=== Begin Enclosure ===

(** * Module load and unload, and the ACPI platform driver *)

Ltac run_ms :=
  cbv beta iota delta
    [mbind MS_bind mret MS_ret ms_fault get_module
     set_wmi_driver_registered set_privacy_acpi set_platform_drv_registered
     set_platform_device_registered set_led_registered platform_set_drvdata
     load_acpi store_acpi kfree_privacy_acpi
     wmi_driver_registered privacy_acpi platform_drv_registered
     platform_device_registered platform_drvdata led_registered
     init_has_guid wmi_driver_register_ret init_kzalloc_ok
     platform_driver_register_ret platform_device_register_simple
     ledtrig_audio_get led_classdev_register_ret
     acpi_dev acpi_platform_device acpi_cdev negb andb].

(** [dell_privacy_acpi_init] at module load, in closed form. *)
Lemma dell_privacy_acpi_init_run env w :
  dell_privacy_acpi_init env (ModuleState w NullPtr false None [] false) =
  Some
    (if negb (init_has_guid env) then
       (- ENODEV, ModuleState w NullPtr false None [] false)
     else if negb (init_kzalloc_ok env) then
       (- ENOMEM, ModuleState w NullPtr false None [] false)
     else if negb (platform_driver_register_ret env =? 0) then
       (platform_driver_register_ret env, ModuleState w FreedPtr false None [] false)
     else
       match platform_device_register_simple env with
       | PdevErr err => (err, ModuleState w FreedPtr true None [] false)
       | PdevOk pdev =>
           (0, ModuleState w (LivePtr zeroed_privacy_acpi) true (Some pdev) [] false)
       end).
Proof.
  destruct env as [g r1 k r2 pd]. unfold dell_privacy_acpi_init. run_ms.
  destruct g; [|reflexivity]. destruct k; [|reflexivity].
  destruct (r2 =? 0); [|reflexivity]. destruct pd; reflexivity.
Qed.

=== End Enclosure ===
=== Begin Enclosure ===

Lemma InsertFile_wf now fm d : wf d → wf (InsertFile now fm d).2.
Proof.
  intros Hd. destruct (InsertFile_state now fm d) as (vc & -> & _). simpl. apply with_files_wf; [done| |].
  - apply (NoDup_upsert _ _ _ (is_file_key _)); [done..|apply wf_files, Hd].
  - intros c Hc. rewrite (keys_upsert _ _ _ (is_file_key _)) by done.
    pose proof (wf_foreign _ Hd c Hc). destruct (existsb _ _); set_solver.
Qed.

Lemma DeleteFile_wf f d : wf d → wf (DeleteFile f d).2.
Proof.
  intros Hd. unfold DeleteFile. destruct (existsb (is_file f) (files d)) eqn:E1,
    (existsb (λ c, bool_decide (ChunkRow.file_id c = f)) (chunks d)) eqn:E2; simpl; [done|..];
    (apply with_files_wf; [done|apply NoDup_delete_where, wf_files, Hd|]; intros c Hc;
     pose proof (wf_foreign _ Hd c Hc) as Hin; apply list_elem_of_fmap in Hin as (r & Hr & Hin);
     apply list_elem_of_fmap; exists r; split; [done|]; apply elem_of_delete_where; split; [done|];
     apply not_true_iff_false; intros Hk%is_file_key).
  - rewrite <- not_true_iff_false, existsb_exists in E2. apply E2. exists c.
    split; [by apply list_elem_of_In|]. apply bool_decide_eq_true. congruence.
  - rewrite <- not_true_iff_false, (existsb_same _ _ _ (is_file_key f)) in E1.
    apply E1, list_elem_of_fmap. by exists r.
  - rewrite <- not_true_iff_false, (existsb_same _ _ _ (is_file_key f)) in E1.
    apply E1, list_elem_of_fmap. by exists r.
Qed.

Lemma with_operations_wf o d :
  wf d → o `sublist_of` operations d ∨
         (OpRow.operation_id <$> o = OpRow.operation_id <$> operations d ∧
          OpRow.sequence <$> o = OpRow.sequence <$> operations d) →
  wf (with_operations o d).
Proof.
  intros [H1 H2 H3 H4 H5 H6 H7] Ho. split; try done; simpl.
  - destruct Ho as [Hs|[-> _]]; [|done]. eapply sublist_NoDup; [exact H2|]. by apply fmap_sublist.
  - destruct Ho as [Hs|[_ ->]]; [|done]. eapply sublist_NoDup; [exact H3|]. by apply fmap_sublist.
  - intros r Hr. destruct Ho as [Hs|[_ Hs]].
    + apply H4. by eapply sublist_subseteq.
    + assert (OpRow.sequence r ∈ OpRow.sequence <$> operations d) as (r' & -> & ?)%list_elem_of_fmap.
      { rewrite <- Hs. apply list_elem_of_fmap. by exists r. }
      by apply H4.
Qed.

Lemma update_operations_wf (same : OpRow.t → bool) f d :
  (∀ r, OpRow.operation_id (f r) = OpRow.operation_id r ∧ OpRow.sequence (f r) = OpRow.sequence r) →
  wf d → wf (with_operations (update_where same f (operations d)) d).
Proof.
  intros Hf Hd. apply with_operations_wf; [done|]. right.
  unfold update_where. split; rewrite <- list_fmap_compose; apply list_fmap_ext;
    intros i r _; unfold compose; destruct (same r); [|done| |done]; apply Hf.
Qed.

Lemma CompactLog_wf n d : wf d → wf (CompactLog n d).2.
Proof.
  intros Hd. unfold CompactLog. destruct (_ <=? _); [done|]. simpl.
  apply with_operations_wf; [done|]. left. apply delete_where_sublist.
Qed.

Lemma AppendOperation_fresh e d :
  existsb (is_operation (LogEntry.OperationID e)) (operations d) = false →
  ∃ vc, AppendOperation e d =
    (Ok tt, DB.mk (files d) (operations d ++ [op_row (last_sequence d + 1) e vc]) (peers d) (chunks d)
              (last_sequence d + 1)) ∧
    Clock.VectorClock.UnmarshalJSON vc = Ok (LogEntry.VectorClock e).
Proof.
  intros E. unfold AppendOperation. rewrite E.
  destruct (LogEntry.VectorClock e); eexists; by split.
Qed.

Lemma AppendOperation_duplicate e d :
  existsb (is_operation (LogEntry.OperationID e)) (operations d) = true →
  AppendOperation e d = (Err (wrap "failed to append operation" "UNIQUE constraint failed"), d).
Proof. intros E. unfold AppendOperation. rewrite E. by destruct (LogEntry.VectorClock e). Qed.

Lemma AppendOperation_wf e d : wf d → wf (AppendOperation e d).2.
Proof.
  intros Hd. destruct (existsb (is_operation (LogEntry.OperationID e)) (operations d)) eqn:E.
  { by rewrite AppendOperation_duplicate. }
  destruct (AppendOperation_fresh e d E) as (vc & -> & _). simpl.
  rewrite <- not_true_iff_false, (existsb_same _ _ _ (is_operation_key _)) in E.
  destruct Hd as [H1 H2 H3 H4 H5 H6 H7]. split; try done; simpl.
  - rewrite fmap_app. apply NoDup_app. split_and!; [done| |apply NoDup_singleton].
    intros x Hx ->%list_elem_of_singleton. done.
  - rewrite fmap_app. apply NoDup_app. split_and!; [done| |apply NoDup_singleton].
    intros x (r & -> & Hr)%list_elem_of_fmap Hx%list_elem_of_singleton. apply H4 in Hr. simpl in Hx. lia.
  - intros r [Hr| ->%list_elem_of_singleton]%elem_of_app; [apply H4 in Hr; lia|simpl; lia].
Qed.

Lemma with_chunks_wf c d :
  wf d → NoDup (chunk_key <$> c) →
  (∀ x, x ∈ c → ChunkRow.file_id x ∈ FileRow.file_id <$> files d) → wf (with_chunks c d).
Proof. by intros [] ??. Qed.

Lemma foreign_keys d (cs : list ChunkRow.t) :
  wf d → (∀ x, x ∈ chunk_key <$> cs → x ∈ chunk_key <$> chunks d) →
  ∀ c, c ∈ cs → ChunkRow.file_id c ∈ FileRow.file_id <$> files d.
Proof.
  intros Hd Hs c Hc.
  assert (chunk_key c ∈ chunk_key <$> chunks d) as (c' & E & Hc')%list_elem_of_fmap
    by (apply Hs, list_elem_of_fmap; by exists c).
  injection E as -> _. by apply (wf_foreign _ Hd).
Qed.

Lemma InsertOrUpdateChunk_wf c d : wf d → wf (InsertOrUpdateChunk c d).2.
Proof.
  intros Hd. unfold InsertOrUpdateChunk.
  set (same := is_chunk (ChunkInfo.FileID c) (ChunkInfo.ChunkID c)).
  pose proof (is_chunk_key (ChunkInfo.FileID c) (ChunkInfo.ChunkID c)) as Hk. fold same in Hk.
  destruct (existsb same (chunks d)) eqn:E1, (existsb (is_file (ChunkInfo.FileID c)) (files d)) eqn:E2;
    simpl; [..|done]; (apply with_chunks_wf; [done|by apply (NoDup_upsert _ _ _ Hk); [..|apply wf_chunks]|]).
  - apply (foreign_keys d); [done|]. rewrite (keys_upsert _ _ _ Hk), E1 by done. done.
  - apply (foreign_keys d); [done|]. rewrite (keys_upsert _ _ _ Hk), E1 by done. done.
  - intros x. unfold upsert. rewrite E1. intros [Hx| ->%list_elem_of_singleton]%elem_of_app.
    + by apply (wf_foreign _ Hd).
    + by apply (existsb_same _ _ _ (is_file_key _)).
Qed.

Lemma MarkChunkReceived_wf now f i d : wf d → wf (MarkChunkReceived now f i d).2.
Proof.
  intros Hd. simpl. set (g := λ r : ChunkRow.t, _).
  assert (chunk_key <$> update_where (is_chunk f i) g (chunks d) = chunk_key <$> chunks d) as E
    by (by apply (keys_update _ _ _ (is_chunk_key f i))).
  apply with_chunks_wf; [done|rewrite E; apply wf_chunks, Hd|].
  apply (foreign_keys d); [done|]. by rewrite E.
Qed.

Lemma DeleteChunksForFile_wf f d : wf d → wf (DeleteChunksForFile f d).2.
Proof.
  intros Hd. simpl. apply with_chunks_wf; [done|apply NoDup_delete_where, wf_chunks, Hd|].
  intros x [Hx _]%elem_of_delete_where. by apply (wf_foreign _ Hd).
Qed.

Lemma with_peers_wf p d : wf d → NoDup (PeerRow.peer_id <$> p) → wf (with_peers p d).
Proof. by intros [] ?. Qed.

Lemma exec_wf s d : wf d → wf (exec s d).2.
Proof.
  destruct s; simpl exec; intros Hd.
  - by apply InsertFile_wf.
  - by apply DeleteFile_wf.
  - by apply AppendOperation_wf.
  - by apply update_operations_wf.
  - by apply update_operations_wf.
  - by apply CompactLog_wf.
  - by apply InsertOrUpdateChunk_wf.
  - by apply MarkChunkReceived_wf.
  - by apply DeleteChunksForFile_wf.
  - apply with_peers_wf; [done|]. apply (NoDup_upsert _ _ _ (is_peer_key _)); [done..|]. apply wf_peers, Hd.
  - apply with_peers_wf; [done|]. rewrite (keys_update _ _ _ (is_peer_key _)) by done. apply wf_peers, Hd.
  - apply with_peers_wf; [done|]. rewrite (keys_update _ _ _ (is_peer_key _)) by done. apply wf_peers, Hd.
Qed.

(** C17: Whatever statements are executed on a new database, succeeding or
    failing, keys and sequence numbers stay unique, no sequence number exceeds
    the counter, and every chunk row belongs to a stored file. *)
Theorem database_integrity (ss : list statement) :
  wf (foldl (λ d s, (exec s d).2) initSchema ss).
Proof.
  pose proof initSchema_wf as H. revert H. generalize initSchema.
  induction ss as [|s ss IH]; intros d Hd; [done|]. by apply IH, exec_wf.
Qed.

=== End Enclosure ===

__Task to complete__
Reproduce exactly the section above that begins at the line containing "intros i r _;" and ends at the line containing "by rewrite AppendOperation_duplicate.", leaving out all other lines.

__Solved exercise__
    intros i r _; unfold compose; destruct (same r); [|done| |done]; apply Hf.
Qed.

Lemma CompactLog_wf n d : wf d → wf (CompactLog n d).2.
Proof.
  intros Hd. unfold CompactLog. destruct (_ <=? _); [done|]. simpl.
  apply with_operations_wf; [done|]. left. apply delete_where_sublist.
Qed.

Lemma AppendOperation_fresh e d :
  existsb (is_operation (LogEntry.OperationID e)) (operations d) = false →
  ∃ vc, AppendOperation e d =
    (Ok tt, DB.mk (files d) (operations d ++ [op_row (last_sequence d + 1) e vc]) (peers d) (chunks d)
              (last_sequence d + 1)) ∧
    Clock.VectorClock.UnmarshalJSON vc = Ok (LogEntry.VectorClock e).
Proof.
  intros E. unfold AppendOperation. rewrite E.
  destruct (LogEntry.VectorClock e); eexists; by split.
Qed.

Lemma AppendOperation_duplicate e d :
  existsb (is_operation (LogEntry.OperationID e)) (operations d) = true →
  AppendOperation e d = (Err (wrap "failed to append operation" "UNIQUE constraint failed"), d).
Proof. intros E. unfold AppendOperation. rewrite E. by destruct (LogEntry.VectorClock e). Qed.

Lemma AppendOperation_wf e d : wf d → wf (AppendOperation e d).2.
Proof.
  intros Hd. destruct (existsb (is_operation (LogEntry.OperationID e)) (operations d)) eqn:E.
  { by rewrite AppendOperation_duplicate. }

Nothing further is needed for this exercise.